Start of Input data
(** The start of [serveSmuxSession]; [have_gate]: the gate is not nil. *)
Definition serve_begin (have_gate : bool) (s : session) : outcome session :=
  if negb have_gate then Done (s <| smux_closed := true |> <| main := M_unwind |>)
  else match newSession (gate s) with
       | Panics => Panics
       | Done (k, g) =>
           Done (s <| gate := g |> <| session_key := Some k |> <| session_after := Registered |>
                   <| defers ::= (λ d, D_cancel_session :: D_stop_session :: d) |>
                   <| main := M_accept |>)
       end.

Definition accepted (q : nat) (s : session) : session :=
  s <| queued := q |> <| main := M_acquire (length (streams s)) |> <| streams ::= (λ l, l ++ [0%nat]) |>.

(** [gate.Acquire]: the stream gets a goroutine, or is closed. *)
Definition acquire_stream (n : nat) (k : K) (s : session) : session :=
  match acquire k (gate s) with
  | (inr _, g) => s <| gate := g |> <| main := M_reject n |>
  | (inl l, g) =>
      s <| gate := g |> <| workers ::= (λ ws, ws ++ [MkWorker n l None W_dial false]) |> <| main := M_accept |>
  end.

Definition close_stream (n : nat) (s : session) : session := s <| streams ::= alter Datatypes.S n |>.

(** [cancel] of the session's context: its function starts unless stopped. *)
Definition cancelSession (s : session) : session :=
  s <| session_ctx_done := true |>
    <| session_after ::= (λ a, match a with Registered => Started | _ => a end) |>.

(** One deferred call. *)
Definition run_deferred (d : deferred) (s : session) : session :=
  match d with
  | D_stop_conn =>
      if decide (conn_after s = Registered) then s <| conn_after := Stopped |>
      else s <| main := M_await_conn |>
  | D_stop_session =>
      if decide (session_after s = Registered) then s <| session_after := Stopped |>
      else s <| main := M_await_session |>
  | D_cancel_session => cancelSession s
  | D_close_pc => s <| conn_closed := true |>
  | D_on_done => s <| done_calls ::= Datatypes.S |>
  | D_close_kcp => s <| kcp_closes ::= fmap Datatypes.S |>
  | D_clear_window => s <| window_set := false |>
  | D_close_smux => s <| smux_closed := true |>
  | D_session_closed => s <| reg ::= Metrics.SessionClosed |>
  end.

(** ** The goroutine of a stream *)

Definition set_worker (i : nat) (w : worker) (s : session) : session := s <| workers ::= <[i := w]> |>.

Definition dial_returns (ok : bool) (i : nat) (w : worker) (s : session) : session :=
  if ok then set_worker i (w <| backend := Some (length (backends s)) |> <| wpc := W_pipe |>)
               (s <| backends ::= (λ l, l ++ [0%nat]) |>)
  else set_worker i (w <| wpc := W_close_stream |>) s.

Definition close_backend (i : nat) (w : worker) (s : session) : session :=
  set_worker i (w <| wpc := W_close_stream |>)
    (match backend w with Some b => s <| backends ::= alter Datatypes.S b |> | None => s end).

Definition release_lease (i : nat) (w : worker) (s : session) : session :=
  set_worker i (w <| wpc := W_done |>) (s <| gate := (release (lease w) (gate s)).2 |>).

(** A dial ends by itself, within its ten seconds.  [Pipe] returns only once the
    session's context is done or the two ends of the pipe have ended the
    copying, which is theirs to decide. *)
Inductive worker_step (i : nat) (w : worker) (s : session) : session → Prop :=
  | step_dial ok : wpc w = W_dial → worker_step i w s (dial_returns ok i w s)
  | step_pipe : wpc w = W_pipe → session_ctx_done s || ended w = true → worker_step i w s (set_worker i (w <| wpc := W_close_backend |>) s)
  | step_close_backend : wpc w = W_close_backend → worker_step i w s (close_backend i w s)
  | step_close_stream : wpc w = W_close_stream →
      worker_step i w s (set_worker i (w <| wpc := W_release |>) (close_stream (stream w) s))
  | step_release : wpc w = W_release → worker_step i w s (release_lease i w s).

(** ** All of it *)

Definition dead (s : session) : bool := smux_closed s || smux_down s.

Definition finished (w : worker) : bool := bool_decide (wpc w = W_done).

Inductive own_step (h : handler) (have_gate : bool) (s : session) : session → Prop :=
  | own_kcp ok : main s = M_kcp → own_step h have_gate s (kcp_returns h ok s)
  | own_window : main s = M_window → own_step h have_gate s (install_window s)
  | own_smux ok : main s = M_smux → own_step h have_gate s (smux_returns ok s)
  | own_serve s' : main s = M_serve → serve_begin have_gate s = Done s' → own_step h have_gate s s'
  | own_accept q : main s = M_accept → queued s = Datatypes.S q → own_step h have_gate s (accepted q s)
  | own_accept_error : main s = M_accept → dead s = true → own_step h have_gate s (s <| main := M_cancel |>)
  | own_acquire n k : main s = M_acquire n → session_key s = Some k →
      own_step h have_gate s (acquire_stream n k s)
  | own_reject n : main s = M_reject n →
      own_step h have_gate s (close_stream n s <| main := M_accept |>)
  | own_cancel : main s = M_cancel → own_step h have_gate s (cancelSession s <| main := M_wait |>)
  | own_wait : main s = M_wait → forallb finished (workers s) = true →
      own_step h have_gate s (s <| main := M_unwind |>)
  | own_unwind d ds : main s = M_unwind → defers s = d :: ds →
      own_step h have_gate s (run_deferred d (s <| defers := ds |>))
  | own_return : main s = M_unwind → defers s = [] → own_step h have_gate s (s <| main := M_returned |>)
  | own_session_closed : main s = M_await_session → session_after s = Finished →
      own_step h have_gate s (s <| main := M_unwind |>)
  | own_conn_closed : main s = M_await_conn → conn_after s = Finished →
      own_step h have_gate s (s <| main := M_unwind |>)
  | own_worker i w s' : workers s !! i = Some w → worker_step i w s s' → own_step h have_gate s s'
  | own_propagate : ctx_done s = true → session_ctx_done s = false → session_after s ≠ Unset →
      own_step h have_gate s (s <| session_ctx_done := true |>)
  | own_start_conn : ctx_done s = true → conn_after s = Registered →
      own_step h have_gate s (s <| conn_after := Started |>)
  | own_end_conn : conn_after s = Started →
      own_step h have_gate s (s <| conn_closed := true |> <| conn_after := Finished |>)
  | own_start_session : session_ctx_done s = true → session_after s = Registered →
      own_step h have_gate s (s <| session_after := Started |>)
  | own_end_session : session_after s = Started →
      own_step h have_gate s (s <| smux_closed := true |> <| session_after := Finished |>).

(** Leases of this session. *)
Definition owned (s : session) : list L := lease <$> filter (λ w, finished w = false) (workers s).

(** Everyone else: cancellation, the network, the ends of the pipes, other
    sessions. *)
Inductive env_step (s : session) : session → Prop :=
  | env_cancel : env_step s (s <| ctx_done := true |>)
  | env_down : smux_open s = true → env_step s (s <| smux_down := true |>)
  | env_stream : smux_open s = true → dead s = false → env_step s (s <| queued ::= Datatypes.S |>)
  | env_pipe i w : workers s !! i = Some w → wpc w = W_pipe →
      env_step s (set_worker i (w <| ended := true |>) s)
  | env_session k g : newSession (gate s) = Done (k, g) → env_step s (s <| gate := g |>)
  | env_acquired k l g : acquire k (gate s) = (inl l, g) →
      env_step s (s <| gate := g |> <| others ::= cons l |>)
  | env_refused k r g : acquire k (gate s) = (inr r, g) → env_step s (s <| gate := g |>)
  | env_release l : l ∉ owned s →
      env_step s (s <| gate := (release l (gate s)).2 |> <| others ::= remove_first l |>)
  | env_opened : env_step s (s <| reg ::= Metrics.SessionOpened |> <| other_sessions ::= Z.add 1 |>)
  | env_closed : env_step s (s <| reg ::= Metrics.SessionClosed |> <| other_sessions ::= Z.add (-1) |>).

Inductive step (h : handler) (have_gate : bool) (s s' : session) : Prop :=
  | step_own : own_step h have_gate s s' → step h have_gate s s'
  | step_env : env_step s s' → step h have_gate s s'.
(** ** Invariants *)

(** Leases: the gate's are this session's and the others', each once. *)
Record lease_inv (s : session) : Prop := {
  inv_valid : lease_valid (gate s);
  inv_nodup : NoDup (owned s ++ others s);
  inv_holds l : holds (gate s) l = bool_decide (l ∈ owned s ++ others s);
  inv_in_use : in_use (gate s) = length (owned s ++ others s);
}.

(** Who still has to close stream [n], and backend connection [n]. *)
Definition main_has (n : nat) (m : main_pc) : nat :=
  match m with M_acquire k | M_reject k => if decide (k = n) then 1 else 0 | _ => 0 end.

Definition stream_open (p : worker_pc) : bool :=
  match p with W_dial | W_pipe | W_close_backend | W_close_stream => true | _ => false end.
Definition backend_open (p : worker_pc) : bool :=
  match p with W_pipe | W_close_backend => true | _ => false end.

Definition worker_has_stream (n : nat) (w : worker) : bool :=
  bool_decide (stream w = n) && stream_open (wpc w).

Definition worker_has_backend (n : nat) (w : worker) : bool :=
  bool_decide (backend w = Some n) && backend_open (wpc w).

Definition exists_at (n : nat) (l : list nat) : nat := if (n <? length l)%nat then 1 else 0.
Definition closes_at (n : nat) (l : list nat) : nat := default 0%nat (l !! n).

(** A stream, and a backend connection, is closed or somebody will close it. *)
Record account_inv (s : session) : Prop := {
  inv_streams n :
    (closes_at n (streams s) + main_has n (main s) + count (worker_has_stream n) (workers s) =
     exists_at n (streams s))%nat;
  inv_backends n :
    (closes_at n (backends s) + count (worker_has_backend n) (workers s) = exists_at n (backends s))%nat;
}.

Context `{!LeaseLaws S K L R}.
End of Input data
* Task goal *
Taking the entries from their first line through the line with "match acquire k (gate s) with", inclusive, restate each line word for word and give nothing else.

* Exercise answer *
(** The start of [serveSmuxSession]; [have_gate]: the gate is not nil. *)
Definition serve_begin (have_gate : bool) (s : session) : outcome session :=
  if negb have_gate then Done (s <| smux_closed := true |> <| main := M_unwind |>)
  else match newSession (gate s) with
       | Panics => Panics
       | Done (k, g) =>
           Done (s <| gate := g |> <| session_key := Some k |> <| session_after := Registered |>
                   <| defers ::= (λ d, D_cancel_session :: D_stop_session :: d) |>
                   <| main := M_accept |>)
       end.

Definition accepted (q : nat) (s : session) : session :=
  s <| queued := q |> <| main := M_acquire (length (streams s)) |> <| streams ::= (λ l, l ++ [0%nat]) |>.

(** [gate.Acquire]: the stream gets a goroutine, or is closed. *)
Definition acquire_stream (n : nat) (k : K) (s : session) : session :=
  match acquire k (gate s) with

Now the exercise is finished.